**EXERCISE:**
In the records below, find the line that contains "by rewrite app_nil_r", then write out that line and each one after it exactly, up to and including the last.

**DATA FOR PROCESSING:**
Lemma on_stream_fuel fuel ev s : bounded fuel s → res_ok (on_stream fuel ev s).
Proof.
  intros (Hz & _ & Hc & Hst). unfold on_stream. apply res_ok_step; [fuel_tac|].
  intros t s1 [= <- <-].
  destruct (test_state (n_test s)); try done. destruct (ev_writable ev); [|done].
  unfold bindM at 1, onWorld at 1.
  assert (res_ok (send fuel (n_test s) (n_world s))) as Hs.
  { pose proof (writes_capacity (test_streams (n_test s))). unfold node_capacity in Hc.
    apply send_returns; [done| |lia]. intros E. rewrite E in Hst. simpl in Hst. lia. }
  destruct (send fuel (n_test s) (n_world s)) as [[[t e] w]|c]; [|exact Hs].
  destruct fuel_ok_client_ctrl as (_ & _ & H3 & _).
  match goal with |- res_ok (?m ?s1) => enough (fuel_ok m) as Hm by apply Hm end.
  auto 30 using fuel_ok_close_streams with fuel.
Qed.

Lemma handle_fuel fuel ev s : bounded fuel s → res_ok (handle fuel ev s).
Proof.
  intros Hb. unfold handle. repeat case_match;
    [apply fuel_ok_client_control|by apply on_stream_fuel|done].
Qed.

Lemma handle_events_fuel fuel evs s : bounded fuel s → res_ok (handle_events (handle fuel) evs s).
Proof.
  revert s. induction evs as [|ev evs IH]; intros s Hb; [done|]. cbn [handle_events].
  unfold bindIo, bindM. pose proof (handle_fuel fuel ev s Hb) as Hf.
  destruct (handle fuel ev s) as [[[f|e] s1]|c] eqn:E; [|done|exact Hf].
  apply handle_bounded in E; [|done]. destruct f; [by apply IH|done..].
Qed.

Lemma handle_events_inv fuel evs s r s' :
  handle_events (handle fuel) evs s = Done (r, s') → bounded fuel s → bounded fuel s'.
Proof.
  revert s. induction evs as [|ev evs IH]; intros s H Hb; cbn [handle_events] in H; [by mrun H|].
  apply bindIo_Done in H as [(f & s1 & Hh & H)|(e & s1 & Hh & [= -> ->])];
    apply handle_bounded in Hh; try done. destruct f; mrun H; [|done..]. by eapply IH.
Qed.

End Runs.
(* ===== verification/Framing.v ===== *)
(** * Messages without frames

    Nothing marks the end of a message on the control connection: a message is
    what one call of [drain_message] finds.  The client does not wait for the
    server between its cookie and its settings, so the server may find both at
    once, and takes them for the cookie. *)
From S2P Require Import Prelude F64 Env Kinds Tcp Net Udp Tls Quic Metrics Report PerfStream TestCore.
From S2P Require Import Node Server Control UdpEnd Client.

Section Framing.
Context `{P : Profile} `{J : Serde} `{TR : Tracing}.

(** An event of the control connection that tells the client that it may write
    and that nothing has come. *)
Definition only_writable : Event := mkEvent CONTROL false true.

(** A message that is taken whole. *)
Lemma write_ctrl_whole m s room outs :
  sk_out (t_sock (c_ctrl (n_impl s))) = OutAccept room :: outs → Z.of_nat (length m) ≤ room →
  ∃ c b, write_ctrl m s = Done (IoOk (Z.of_nat (length m)),
      mkNode (with_c_ctrl c (n_impl s)) (n_test s) (n_world s)) ∧
    sk_out (t_sock c) = outs ∧ sk_in (t_sock c) = sk_in (t_sock (c_ctrl (n_impl s))) ∧
    sk_sent (t_sock c) = sk_sent (t_sock (c_ctrl (n_impl s))) ++ [b] ∧ bytes_sent b = m.
Proof.
  intros Ho Hm. unfold write_ctrl, getImpl, modImpl, onWorld, write_socket, TcpStream_write, bindM, ret.
  unfold sock_write. rewrite Ho. cbn [b_len b_head b_fill buf_of n_world n_impl n_test].
  replace (Z.min (Z.max 0 room) (Z.of_nat (length m))) with (Z.of_nat (length m)) by lia.
  rewrite Nat2Z.id, firstn_all. eexists _, _. split; [done|]. cbn. split_and!; try done.
  unfold bytes_sent, buf_bytes. cbn. by rewrite Nat2Z.id, take_app_length.
Qed.

(** The client says both without having read anything. *)
Lemma client_runs_ahead fuel s room1 room2 outs :
  test_state (n_test s) = Start →
  sk_out (t_sock (c_ctrl (n_impl s))) = OutAccept room1 :: OutAccept room2 :: outs →
  Z.of_nat (length (bytes_of make_cookie)) ≤ room1 →
  Z.of_nat (length (settings (n_test s))) ≤ room2 →
  ∃ s' b1 b2, handle_events (Client.handle fuel) [only_writable; only_writable] s
    = Done (IoOk None, s') ∧
    test_state (n_test s') = CreateStreams ∧
    sk_in (t_sock (c_ctrl (n_impl s'))) = sk_in (t_sock (c_ctrl (n_impl s))) ∧
    sk_sent (t_sock (c_ctrl (n_impl s'))) = sk_sent (t_sock (c_ctrl (n_impl s))) ++ [b1; b2] ∧
    bytes_sent b1 = bytes_of make_cookie ∧ bytes_sent b2 = settings (n_test s).
Proof.
  intros Hst Ho H1 H2.
  destruct (write_ctrl_whole _ s _ _ Ho H1) as (c1 & b1 & Hw1 & Ho1 & Hi1 & Hs1 & Hb1).
  set (s1 := mkNode (with_c_ctrl c1 (n_impl s)) (transition ParamExchange (n_test s)) (n_world s)).
  destruct (write_ctrl_whole (settings (n_test s)) s1 room2 outs Ho1 H2)
    as (c2 & b2 & Hw2 & Ho2 & Hi2 & Hs2 & Hb2).
  set (s2 := mkNode (with_c_ctrl c2 (n_impl s1)) (transition CreateStreams (n_test s1)) (n_world s1)).
  exists s2, b1, b2. split; [|split_and!; try done].
  - assert (Client.handle fuel only_writable s = Done (IoOk Next, s1)) as E1.
    { unfold Client.handle. cbn [ev_token only_writable]. rewrite Z.eqb_refl.
      unfold Client.on_control, getTest. unfold bindM at 1. rewrite Hst. cbn [ev_writable only_writable].
      unfold bindIo, bindM at 1. by rewrite Hw1. }
    assert (Client.handle fuel only_writable s1 = Done (IoOk Next, s2)) as E2.
    { unfold Client.handle. cbn [ev_token only_writable]. rewrite Z.eqb_refl.
      unfold Client.on_control, getTest, bindIo, bindM, ret.
      change (test_state (n_test s1)) with ParamExchange. cbn [ev_readable only_writable].
      change (settings (n_test s1)) with (settings (n_test s)). by rewrite Hw2. }
    cbn [handle_events]. unfold bindIo, bindM. by rewrite E1, E2.
  - exact (eq_trans Hi2 Hi1).
  - change (sk_sent (t_sock (c_ctrl (n_impl s2)))) with (sk_sent (t_sock c2)). rewrite Hs2.
    change (sk_sent (t_sock (c_ctrl (n_impl s1)))) with (sk_sent (t_sock c1)). rewrite Hs1. by rewrite <- (assoc_L (++)).
Qed.

(** The server takes what it finds for the cookie. *)
Lemma server_takes_all s c ins m rest ev :
  test_state (n_test s) = Start → ev_readable ev = true → s_ctrl (n_impl s) = Some c →
  pieces ins m → sk_in (t_sock c) = ins ++ InErr WouldBlock :: rest →
  Server.on_control ev s =
    (let! _ := Server.send_ctrl_state ParamExchange in ret (IoOk Next))
      (mkNode (with_ctrl (Some (with_in rest c)) (n_impl s))
         (transition ParamExchange (with_test_cookie m (n_test s))) (n_world s)).
Proof.
  intros Hst Hev Hc Hp Hin.
  unfold Server.on_control, getTest. unfold bindM at 1. rewrite Hst, Hev.
  unfold bindIo, bindM at 1.
  by rewrite (drain_ctrl_Done _ _ _ _ _ Hc (drain_message_pieces _ _ _ _ _ Hp Hin)).
Qed.

(** C23: a client whose first two events only say that it may write sends
    cookie and settings without having read anything; and a server that finds
    both in its socket, in whatever pieces, takes them together for the cookie
    and asks for the settings, which stay those it had: there is nothing left
    to read for the state it goes to. *)
Theorem settings_taken_for_cookie fuel sc room1 room2 outs ss c ins rest ev :
  test_state (n_test sc) = Start →
  sk_out (t_sock (c_ctrl (n_impl sc))) = OutAccept room1 :: OutAccept room2 :: outs →
  Z.of_nat (length (bytes_of make_cookie)) ≤ room1 →
  Z.of_nat (length (settings (n_test sc))) ≤ room2 →
  test_state (n_test ss) = Start → ev_readable ev = true → s_ctrl (n_impl ss) = Some c →
  sk_in (t_sock c) = ins ++ InErr WouldBlock :: rest →
  ∃ sc' b1 b2,
    handle_events (Client.handle fuel) [only_writable; only_writable] sc = Done (IoOk None, sc') ∧
    sk_in (t_sock (c_ctrl (n_impl sc'))) = sk_in (t_sock (c_ctrl (n_impl sc))) ∧
    sk_sent (t_sock (c_ctrl (n_impl sc'))) = sk_sent (t_sock (c_ctrl (n_impl sc))) ++ [b1; b2] ∧
    (pieces ins (bytes_sent b1 ++ bytes_sent b2) →
     Server.on_control ev ss =
       (let! _ := Server.send_ctrl_state ParamExchange in ret (IoOk Next))
         (mkNode (with_ctrl (Some (with_in rest c)) (n_impl ss))
            (transition ParamExchange
               (with_test_cookie (bytes_of make_cookie ++ settings (n_test sc)) (n_test ss)))
            (n_world ss))).
Proof.
  intros Hst Ho H1 H2 Hss Hev Hc Hin.
  destruct (client_runs_ahead fuel sc _ _ _ Hst Ho H1 H2) as (sc' & b1 & b2 & Hr & _ & Hi & Hs & Hb1 & Hb2).
  exists sc', b1, b2. split_and!; try done. rewrite Hb1, Hb2. intros Hp.
  by eapply server_takes_all.
Qed.
End Framing.
(* ===== verification/Session.v ===== *)
(** * A whole session

    A client and a server, each run by its own event loop, where each side's
    sockets deliver exactly what the other side has sent: the two sides fit
    together, and both come to their end with the same counts. *)
From S2P Require Import Prelude F64 Params Env Kinds Tcp Net Udp Tls Quic Metrics Report PerfStream.
From S2P Require Import TestCore Node Server Control UdpLoss UdpEnd Client ClientSpec Framing.
From S2P Require Import Agreement ClientMain Program Codec.

#[local] Existing Instance debug_profile.

(** Messages that arrive one by one. *)
Definition arrive (ms : list (list Z)) : list Incoming :=
  concat (map (λ m, [InBytes m; InErr WouldBlock]) ms).

Definition accepting : list Outgoing := replicate 8 (OutAccept 200000).

(** A test of one TCP stream, two blocks of a thousand bytes, of which the
    second is accepted in part. *)
Definition session_settings : Settings :=
  with_cfg_blks 2 (with_cfg_length 1000 (with_cfg_num_streams 1 Settings_default)).

Definition session_test (c : Settings) (mode : StreamMode) : Test :=
  mkTest mode Start false false false [] 0 c None 0 [] [] [] (mkTimers 0 0 0 0) f64_zero
    StreamData_default f64_zero StreamData_default RECEIVER Metrics_default None None.

Definition world0 : World := mkWorld 0 [] [] [].

(** ** The client, given what the server says *)

Definition client_with (from_server : list (list Z)) : Node ClientImpl :=
  let ctrl := mkTcpStream (mkSock 7 (arrive from_server) accepting []) 1448 [] in
  let data := mkTcpStream (mkSock 8 [] [OutAccept 32; OutAccept 1000; OutAccept 500] []) 1448 [] in
  mkNode (mkClientImpl ctrl false (mkClientSupply [[mkAttempt data [mkConnEvent 1 true (IoOk ())]]]
            [] [] []))
    (session_test session_settings SENDER) world0.

Definition event (tok : Z) : Event := mkEvent tok true true.

Definition client_run (from_server : list (list Z)) :=
  Client.run 8 [[event CONTROL]; [event CONTROL]; [event CONTROL]; [event CONTROL];
                [event CONTROL]; [event STREAM]; [event CONTROL]; [event CONTROL]]
    (client_with from_server).

Definition client_says (s : Node ClientImpl) : list (list Z) :=
  map bytes_sent (sk_sent (t_sock (c_ctrl (n_impl s)))).
Definition client_data (s : Node ClientImpl) : list (list Z) :=
  match test_streams (n_test s) with
  | mkPerfStream _ (BTcp t) _ _ _ _ _ _ _ _ :: _ => map bytes_sent (sk_sent (t_sock t))
  | _ => []
  end.

(** ** The server, given what the client says and the data it sends *)

Definition server_with (from_client data : list (list Z)) : Node ServerImpl :=
  let ctrl := mkTcpStream (mkSock 5 (arrive from_client) accepting []) 1448 [] in
  let stream := mkTcpStream (mkSock 6 (arrive data) accepting []) 1448 [] in
  mkNode (mkServerImpl (Some ctrl) (Some (mkListener 4 [IoOk stream])) None None
            (mkSupply [] [] []))
    (session_test Settings_default RECEIVER) world0.

Definition readable (tok : Z) : Event := mkEvent tok true false.

Definition server_run (from_client data : list (list Z)) :=
  event_loop Server.handle on_idle
    [[readable CONTROL]; [readable CONTROL]; [readable TCP_LISTENER]; [readable 0];
     [readable 0]; [readable 0]; [readable CONTROL]; [readable CONTROL]; [readable CONTROL];
     [readable CONTROL]]
    (server_with from_client data).

Definition server_says (s : Node ServerImpl) : list (list Z) :=
  match s_ctrl (n_impl s) with
  | Some c => map bytes_sent (sk_sent (t_sock c))
  | None => []
  end.

(** ** Both together *)

(** What the client will turn out to say and send. *)
Definition from_client : list (list Z) :=
  [bytes_of make_cookie; settings_to_json session_settings; [TestState_as_u8 TestEnd];
   [TestState_as_u8 End_]].
Definition data : list (list Z) := [bytes_of make_cookie; replicate 1000 1; replicate 500 1].


(** The first of these runs, up to the end of the client's test, as the two
    sides of [sides_agree]. *)
Definition client_batches : list (list Event) :=
  [[event CONTROL]; [event CONTROL]; [event CONTROL]; [event CONTROL]; [event CONTROL]; [event STREAM]].
Definition server_batches : list (list Event) :=
  [[readable CONTROL]; [readable CONTROL]; [readable TCP_LISTENER]; [readable 0];
   [readable 0]; [readable 0]; [readable CONTROL]].
Definition agreeing_ctrl : TcpStream :=
  mkTcpStream (mkSock 5 (arrive (take 3 from_client)) accepting []) 1448 [].

Lemma arrive_delivered ms :
  Forall (λ m, m ≠ [] ∧ ascii m) ms → delivered ms (arrive ms).
Proof.
  induction 1 as [|m ms [Hne Ha] _ IH]; [constructor|].
  apply (delivered_cons m ms [InBytes m]); [|done].
  rewrite <- (app_nil_r m) at 2. by repeat constructor.
Qed.

Lemma from_client_delivered : delivered (take 3 from_client) (arrive (take 3 from_client)).
Proof. apply arrive_delivered, (bool_decide_unpack _). by vm_compute. Qed.

Lemma session_settings_ok : settings_ok session_settings.
Proof. unfold settings_ok, fits. simpl. done. Qed.


(** ** The client as a program *)

#[local] Instance no_letters : Unicode := {| alphabetic_beyond_ascii _ := false |}.

Definition client_outside : Outside :=
  let s := n_impl (client_with []) in
  mkOutside [] [mkAttempt (c_ctrl s) [mkConnEvent 1 true (IoOk ())]] (c_supply s) 8
    (client_batches ++ [[event CONTROL]; [event CONTROL]]).
Definition client_line : list Opt := [OptLength 1000; OptBlocks 2].
Definition any_address (_ : Str) : bool := true.


(** ** A session that goes wrong *)

(** Cookie and settings of the client above reach the server together: the
    server goes on with the settings it had. *)
Definition together : list Z := bytes_of make_cookie ++ settings_to_json session_settings.
Definition merging_server : Node ServerImpl := server_with [together] [].

Lemma settings_taken_for_cookie_witness : ∃ sc' b1 b2 ss',
  handle_events (Client.handle 8) [only_writable; only_writable] (client_with [])
  = Done (IoOk None, sc') ∧
  bytes_sent b1 ++ bytes_sent b2 = together ∧
  Server.on_control (readable CONTROL) merging_server = Done (IoOk Next, ss') ∧
  test_state (n_test ss') = ParamExchange ∧ test_settings (n_test ss') = Settings_default ∧
  match s_ctrl (n_impl ss') with Some c => sk_in (t_sock c) = [] | None => False end.
Proof.
  destruct (settings_taken_for_cookie 8 (client_with []) 200000 200000 (replicate 6 (OutAccept 200000))
    merging_server (mkTcpStream (mkSock 5 (arrive [together]) accepting []) 1448 [])
    [InBytes together] [] (readable CONTROL)) as (sc' & b1 & b2 & Hr & _ & Hs & Hm);
    [reflexivity|reflexivity|by vm_compute|by vm_compute|reflexivity|reflexivity|reflexivity|reflexivity|].
  assert (bytes_sent b1 ++ bytes_sent b2 = together) as Hb.
  { vm_compute in Hr. injection Hr as <-. vm_compute in Hs. injection Hs as <- <-. by vm_compute. }
  assert (pieces [InBytes together] (bytes_sent b1 ++ bytes_sent b2)) as Hp.
  { rewrite Hb. assert (pieces [InBytes together] (together ++ [])) as H.
    { constructor; [done| |constructor]. apply (bool_decide_unpack _). by vm_compute. }
    by rewrite app_nil_r in H. }
  exists sc', b1, b2. eexists. split; [exact Hr|]. split; [exact Hb|].
  split; [rewrite (Hm Hp); vm_compute; reflexivity|]. by vm_compute.
Defined.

**SOLVED EXERCISE:**
    by rewrite app_nil_r in H. }
  exists sc', b1, b2. eexists. split; [exact Hr|]. split; [exact Hb|].
  split; [rewrite (Hm Hp); vm_compute; reflexivity|]. by vm_compute.
Defined.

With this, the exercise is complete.